# GSP Jumps 4' Vertical Video



## Inferno (Jan 19, 2010)

Crazy.


----------



## Spec0688 (Sep 9, 2007)

anyone know if this is on UFC.com yet? I dont really watch it on there but got nothing better to do atm.

and GSP is insane, I would like to see BJ Penn do that! jumping out of water is the old thing, jump 4 feet is the new(sorry had to add bj penn into this because of other thread LOL)


----------



## WestCoastPoutin (Feb 27, 2007)

I think the most impressive thing about this is that, he actually slows himself down before the jump. Most people who can accomplish this jump use a lot of technique, like a run up. But he actually slows himself down by planting his 2 feet on the ground.

Not only that, but he jumps from so far away! He could have easily gotten 8-10 inches closer and it would have been easier.


----------



## BobbyCooper (Oct 26, 2009)

Thats insane!


----------



## IP4K (Aug 11, 2009)

Alot of people can do that jumping out of a pool is harder


----------



## stphnman20 (Mar 9, 2010)

IP4K said:


> Alot of people can do that jumping out of a pool is harder


Like BJ Penn!! :thumbsup:


----------



## Fieos (Mar 26, 2007)

Penn could jump out of a pool but he couldn't jump out of the cage to get away from GSP


----------



## LOJ (Mar 9, 2007)

This doesn't surprise me at all, hes not human; hes a machine.


----------



## UFC on VHS (Dec 16, 2008)

Wow thats crazy that thing was almost up to his neck.


----------



## machidaisgod (Aug 14, 2009)

Oh shoot, I think that was the Canadian Olympic high jump coach in the back standing next to the Olympic wrestling coach.


----------



## swpthleg (Dec 31, 2006)

Poetry in motion, like everything GSP does.


----------



## Indestructibl3 (Apr 2, 2009)

I am imbressed by his berformance.


----------



## Rationalist (Oct 15, 2006)

That's like jumping over two bj penns.


----------



## swpthleg (Dec 31, 2006)

Rationalist said:


> That's like jumping over two bj penns.


LMFAO!

His riddum does seem to include insane ups.


----------



## leifdawg (Jan 1, 2008)

Where did it say 4 feet? If anything it would probably be in meters, them being in Canada and all.
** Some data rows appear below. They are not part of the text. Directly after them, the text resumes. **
(** X19. A job that [Return] has put back is eligible again from
    [now + backoff] on and not before: its row is [Pending] with that run
    time. *)
Theorem Return_schedules env jb backoff t r :
  fail env = None ->
  t !! jobId jb = Some r ->
  Status r = job.Processing ->
  exists r',
    (Return env jb backoff t).1.1 !! jobId jb = Some r'
    /\ forall now', Eligible now' r' <-> now env + backoff <= now'.
Proof.
  intros Hlive Hrow Hst. rewrite (Return_run _ _ _ _ Hlive), Hrow.
  apply isProcessing_true in Hst. rewrite Hst. cbn [fst].
  eexists. rewrite lookup_insert_eq. split; [reflexivity |].
  intros now'. unfold Eligible. simpl. split; [tauto |].
  intros Hdue. split; [done | by left].
Qed.

End Leases.

Lemma Pull_hides_claimed_witness :
  gqs.jobId examples.claimedJob <> gqs.jobId examples.secondJob.
Proof.
  apply (@Pull_hides_claimed examples.builder (examples.at_ 110)
           (examples.at_ 150) 1 1 50 50 examples.pushedTwo
           [examples.claimedJob] [examples.secondJob]).
  - exact builder_limitSelects.
  - vm_compute. reflexivity.
  - vm_compute. discriminate.
  - vm_compute. reflexivity.
  - apply list_elem_of_here.
  - apply list_elem_of_here.
Defined.

Lemma Pull_room_witness :
  (@sql.Pull examples.builder (examples.at_ 110) 1 50 examples.pushed).1 !! 7
  = Some (sql.claim 110 160 (sql.fromMessage 100 (examples.msg 7) 0)).
Proof.
  apply (@Pull_room examples.builder (examples.at_ 110) 1 50 examples.pushed
           eq_refl eq_refl).
  - vm_compute. discriminate.
  - vm_compute. reflexivity.
  - split; [vm_compute; discriminate | by left].
Defined.

Lemma Return_schedules_witness :
  exists r',
    (sql.Return (examples.at_ 120) examples.claimedJob 30
       examples.claimed).1.1 !! 7 = Some r'
    /\ forall now', sql.Eligible now' r' <-> 120 + 30 <= now'.
Proof.
  apply (Return_schedules (examples.at_ 120) examples.claimedJob 30
           examples.claimed
           (sql.claim 110 160 (sql.fromMessage 100 (examples.msg 7) 0))
           eq_refl).
  - vm_compute. reflexivity.
  - reflexivity.
Defined.

(** ** Outcomes of handling a job *)

Section HandleOutcomes.

Import gqs.
Context `{F : Float64} {S : Type} `{P : !Puller S}.

Implicit Types (w : Worker) (sched : list event) (st : S) (jb : job.Job.t).
(** X3: a draw call changes no image of the store but its destination, takes
    no image away, and leaves the configuration of the widget as it is --
    whether it returns or raises. *)
Theorem draw_changes_the_destination_only (s s' : t * list Raster)
  (image : nat) (location : Point) (azimuth : option Q) (o : Outcome unit) :
  reachable s ->
  draw image location azimuth s = (o, s') ->
  (length (snd s) <= length (snd s'))%nat /\
  (forall i, (i < length (snd s))%nat -> i <> image ->
             snd s' !! i = snd s !! i) /\
  (at_ (fst s'), rotate (fst s'), size (fst s'), zoom (fst s'),
   corner_radius (fst s'), opacity (fst s'))
  = (at_ (fst s), rotate (fst s), size (fst s), zoom (fst s),
     corner_radius (fst s), opacity (fst s)) /\
  (hypotenuse (fst s'), half_width_height (fst s'), bounds (fst s'))
  = (hypotenuse (fst s), half_width_height (fst s), bounds (fst s)).
Proof.
  intros Hreach Hd. apply reachable_consistent in Hreach.
  destruct s as [self w]. cbn [fst snd].
  destruct (lon location) as [x|] eqn:Hx;
    [destruct (lat location) as [y|] eqn:Hy|].
  2,3: unfold draw in Hd; rewrite Hx, ?Hy in Hd; injection Hd as <- <-;
       cbn [fst snd]; repeat split; auto.
  rewrite (draw_with_fix image location azimuth x y Hx Hy) in Hd.
  assert (Hfix : has_fix location = true)
    by (unfold has_fix; rewrite Hx, Hy; reflexivity).
  pose proof Hreach as [Hlast _]. cbn [fst snd] in Hlast.
  assert (Hmid : exists self1 news,
             refresh x y location azimuth (self, w)
             = (Returns tt, (self1, w ++ news)) /\
             (at_ self1, rotate self1, size self1, zoom self1,
              corner_radius self1, opacity self1)
             = (at_ self, rotate self, size self, zoom self,
                corner_radius self, opacity self) /\
             (hypotenuse self1, half_width_height self1, bounds self1)
             = (hypotenuse self, half_width_height self, bounds self)).
  { destruct (moved_in_draw (perceptible self) (Frames.view_at self x y)
                location Hfix) as [Hm|[Hm _]].
    { intros l Hl. apply (Hlast l Hl). }
    - destruct (refresh_moved self w x y location azimuth Hm)
        as (c & news & Hr & _ & _).
      cbv zeta in Hr. eexists _, news. split; [exact Hr|].
      split; reflexivity.
    - exists self, []. rewrite app_nil_r.
      split; [apply refresh_not_moved; exact Hm|]. split; reflexivity. }
  destruct Hmid as (self1 & news & Hr & Hconf1 & Hconf2).
  unfold Py.bind at 1 in Hd. rewrite Hr in Hd.
  unfold Py.bind, Py.gets, on_world, Py.within in Hd. cbn [fst snd] in Hd.
  destruct (Image.paste image (cached self1) (at_ self1) (w ++ news))
    as [o' w2] eqn:Hp.
  injection Hd as <- <-. cbn [fst snd].
  destruct (paste_shape _ _ _ _ _ _ Hp) as (Hlen & Hother & _).
  split; [rewrite Hlen, length_app; lia|].
  split; [|split; assumption].
  intros i Hi Hne. rewrite (Hother i Hne). apply lookup_app_l. exact Hi.
Qed.
(** * Payroll engine of the attendance and salary web application

    A shallow embedding of the payroll computation served by
    [GET /api/payroll] (src/server.js), of the settings write path
    ([POST /api/settings], [updateSettings]) and of the per-day pay shown by
    the attendance table of the client (src/public/js/app.js), followed by the
    properties the specification states about them.

    JavaScript numbers are IEEE 754 binary64 values: they are modelled by
    Rocq's primitive floats, so every arithmetic step rounds as it does in the
    engine.  Strings are modelled by [string]; one [ascii] stands for one code
    unit (identifiers, ISO dates and decimal numerals are ASCII). *)

From Stdlib Require Import Floats ZArith List String Ascii Bool Lia.
From Stdlib Require Import DecimalString.
From Stdlib Require Import Permutation.
Import ListNotations.

Set Warnings "-inexact-float".

(** ** ECMAScript numbers: rounding, parsing and printing *)

Module JsNumber.

Local Open Scope Z_scope.

Definition nan : float := PrimFloat.nan.
Definition pos_zero : float := 0%float.
Definition neg_zero : float := (-0)%float.

Definition signed_inf (neg : bool) : float :=
  if neg then PrimFloat.neg_infinity else PrimFloat.infinity.

Definition is_nan (x : float) : bool := negb (PrimFloat.eqb x x).

(** [Math.round]: the integer nearest to [x], ties going towards +infinity;
    NaN, the infinities and both zeros are returned unchanged, and a negative
    [x] that rounds to zero gives -0.  A finite float is [+-m * 2^e]; when
    [e < 0] the result is [floor ((+-2m + 2^-e) / 2^(1-e))]. *)
Definition Math_round (x : float) : float :=
  match Prim2SF x with
  | S754_finite s m e =>
      if 0 <=? e then x
      else
        let d := 2 ^ (- e) in
        let n := (2 * cond_Zopp s (Zpos m) + d) / (2 * d) in
        SF2Prim (binary_normalize prec emax n 0 s)
  | _ => x
  end.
Also that isn't a true vertical jump as he was moving.

FWIW a true vertical jump of 4' would be higher than Vince Carter, Kobe Bryant, Jason Richardson, and Lebron James.


----------



## aimres (Oct 16, 2006)

WestCoastPoutin said:


> I think the most impressive thing about this is that, he actually slows himself down before the jump. Most people who can accomplish this jump use a lot of technique, like a run up. But he actually slows himself down by planting his 2 feet on the ground.
> 
> Not only that, but he jumps from so far away! He could have easily gotten 8-10 inches closer and it would have been easier.


Please watch again.

There was a ton of technique shown here. GSP first throws his arms down while slightly bending his hips and knees which is called "loading" and he lands with virtually the same flexion in his knees and hips. Also, note how his right leg is slightly back. This is PERFECT for someone who is training to spring in from a fighter stance and take someone down.

I hope this could be of some help.


----------



## Diokhan (Jul 8, 2008)

machidaisgod said:


> Oh shoot, I think that was the Canadian Olympic high jump coach in the back standing next to the Olympic wrestling coach.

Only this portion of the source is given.